Questo è il futuro desolante che Reclus intravede per l’intero mondo naturale, a meno che non si riesca a imprimere un cambiamento rivoluzionario al corso della geostoria. Egli prevede, con lungimiranza, l’avvento non solo di un’era di estinzioni di massa, affermando che «presto aquile, avvoltoi e grifoni esisteranno solo nei nostri musei» (infra p. 130), ma anche di un futuro in cui «tutti i luoghi della Terra sono diventati accessibili» e «tutte le risorse sono utilizzate» nella ricerca di una ricchezza materiale (infra p. 202). Non possiamo far altro, conclude, che prepararci con determinazione alla difficile lotta che ci attende.

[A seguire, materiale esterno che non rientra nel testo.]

#[local] Hint Resolve read_calm write_calm mkdir_calm exists_calm is_dir_calm rmdir_calm kill_calm mount_point_calm : core.

Lemma read_list_calm p : pres calm (cgroup.read_list p).
Proof. unfold cgroup.read_list. pres_tac. Qed.
#[local] Hint Resolve read_list_calm : core.
Lemma enable_go_calm d a w : pres calm (cgroup.enable_go d a w).
Proof. induction w as [|c w IH]; cbn [cgroup.enable_go]; pres_tac. Qed.
#[local] Hint Resolve enable_go_calm : core.
Lemma write_cg_calm c f v : pres calm (cgroup.write c f v).
Proof. unfold cgroup.write. pres_tac. Qed.
#[local] Hint Resolve write_cg_calm : core.
Lemma apply_calm c res : pres calm (cgroup.apply c res).
Proof. unfold cgroup.apply, cgroup.when_some, cgroup.write_if. pres_tac. Qed.
#[local] Hint Resolve apply_calm : core.

Lemma create_calm f a id res : pres calm (cgroup.create f a id res).
Proof.
  unfold cgroup.create, cgroup.enable_subtree, cgroup.check_missing, cgroup.available_controllers, cgroup.finish. pres_tac.
Qed.
Lemma attach_calm p : pres calm (cgroup.attach p).
Proof. unfold cgroup.attach, cgroup.available_controllers. pres_tac. Qed.
Lemma kill_all_calm c : pres calm (cgroup.kill_all c).
Proof. unfold cgroup.kill_all, cgroup.pids, cgroup.read. pres_tac. Qed.
Lemma remove_go_calm c n : forall first, pres calm (cgroup.remove_go n first c).
Proof.
  induction n as [|n IH]; intros first h; cbn [cgroup.remove_go]; [cbn; reflexivity|].
  pose proof (rest_calm' _ _ (kf_rmdir_rest (cgroup.path c) h)) as C.
  destruct (kf_rmdir (cgroup.path c) h) as [[e|[]] h1]; cbn [snd] in *; [|done].
  set (busy := match e with Os k => k =? EBUSY | Other _ => false end).
  destruct (negb busy && negb (kf_exists (cgroup.path c) h1)); [done|]. etrans; [exact C|].
  set (h2 := if first && busy then snd (cgroup.kill_all c h1) else h1).
  assert (calm h1 h2) as C2 by (unfold h2; destruct (first && busy); [apply kill_all_calm|reflexivity]).
  etrans; [exact C2|]. etrans; [apply quiet_calm, (sleep_rest 20)|]. apply IH.
Qed.
Lemma remove_calm c : pres calm (cgroup.remove c).
Proof. unfold cgroup.remove. pres_tac. apply remove_go_calm. Qed.
Lemma undo_cgroup_calm p : pres calm (undo_cgroup p).
Proof. unfold undo_cgroup. apply pres_bind; [exact _|apply attach_calm|intros c; apply remove_calm]. Qed.

(** *** Processes *)

Lemma check_quiet f p : pres quiet_proc (check f p).
Proof. unfold check. pres_tac. Qed.
Lemma seal_quiet : pres quiet_proc seal_self.
Proof. intros h. apply seal_rest. Qed.
Lemma pair_quiet : pres quiet_proc channel_pair.
Proof. intros h. apply pair_rest. Qed.
Lemma dup_quiet : pres quiet_proc dup_high.
Proof. intros h. apply dup_rest. Qed.
Lemma open_quiet p : pres quiet_proc (open_dir p).
Proof. intros h. apply open_rest. Qed.
Lemma recv_quiet : pres quiet_proc ch_recv.
Proof. intros h. apply recv_rest. Qed.
#[local] Hint Resolve check_quiet seal_quiet pair_quiet dup_quiet open_quiet recv_quiet : core.

Lemma expect_quiet t : pres quiet_proc (spawn.expect t).
Proof. unfold spawn.expect. pres_tac. Qed.
Lemma clone_target_quiet c : pres quiet_proc (clone_target c).
Proof. unfold clone_target. pres_tac. Qed.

A Reclus dobbiamo inoltre riconoscere di essere stato uno dei più brillanti e profetici teorici dell’educazione moderna. La sua maggiore preoccupazione riguarda il futuro che attende i giovani. Se è vero che sono stati loro risparmiati i rigori dei tradizionali riti di passaggio, in futuro li attendono prove ben più disumanizzanti imposte dalla società tecnologica basata sul consumo di massa. A suo avviso, se vogliamo nutrire una qualche speranza nel futuro dell’umanità e della Terra, non dobbiamo soccombere a questa società degradata e già condannata. Dobbiamo piuttosto impegnarci in uno sforzo concertato per sviluppare una paideia, una formazione della persona che «armi i giovani di una volontà energica e risoluta» (infra p. 203). 
A tal fine, si dice convinto che l’esperienza della natura selvaggia debba essere al centro del nostro sviluppo intellettuale, morale e spirituale. In un passaggio suggestivo afferma che la natura libera dovrebbe essere la nostra vera scuola: «Concediamo [ai giovani] di fare il bagno nei torrenti e nei laghi di montagna, facciamoli passeggiare sui ghiacciai e sui campi di neve, portiamoli a scalare le grandi vette» (infra p. 204). Per Reclus, una tale formazione li preparerà non solo a lottare contro le forze distruttive del dominio, ma anche a godersi la vita, perché non solo avranno affrontato il pericolo in modo gioioso, ma anche «lo studio sarà per loro un piacere, e il loro carattere si formerà nella gioia» (infra p. 204). 
Ma Reclus è convinto che per tutti, giovani o anziani, la capacità di vivere nella natura selvaggia sia essenziale per sviluppare la capacità di pensare liberamente e criticamente, di resistere al potere mentalmente e moralmente debilitante della nostra società corrotta. E conclude dicendo che «la solitudine preservata nella natura libera diventerà sempre più necessaria» (infra p. 205) e che le montagne, per fortuna, offriranno sempre «rifugi intimi a chi fugge dai sentieri più battuti» (infra p. 206).
Al famoso adagio di Thoreau, «nella natura selvaggia sta la salvaguardia del mondo», Reclus aggiungerebbe solo che «nella natura selvaggia sta anche la liberazione del mondo».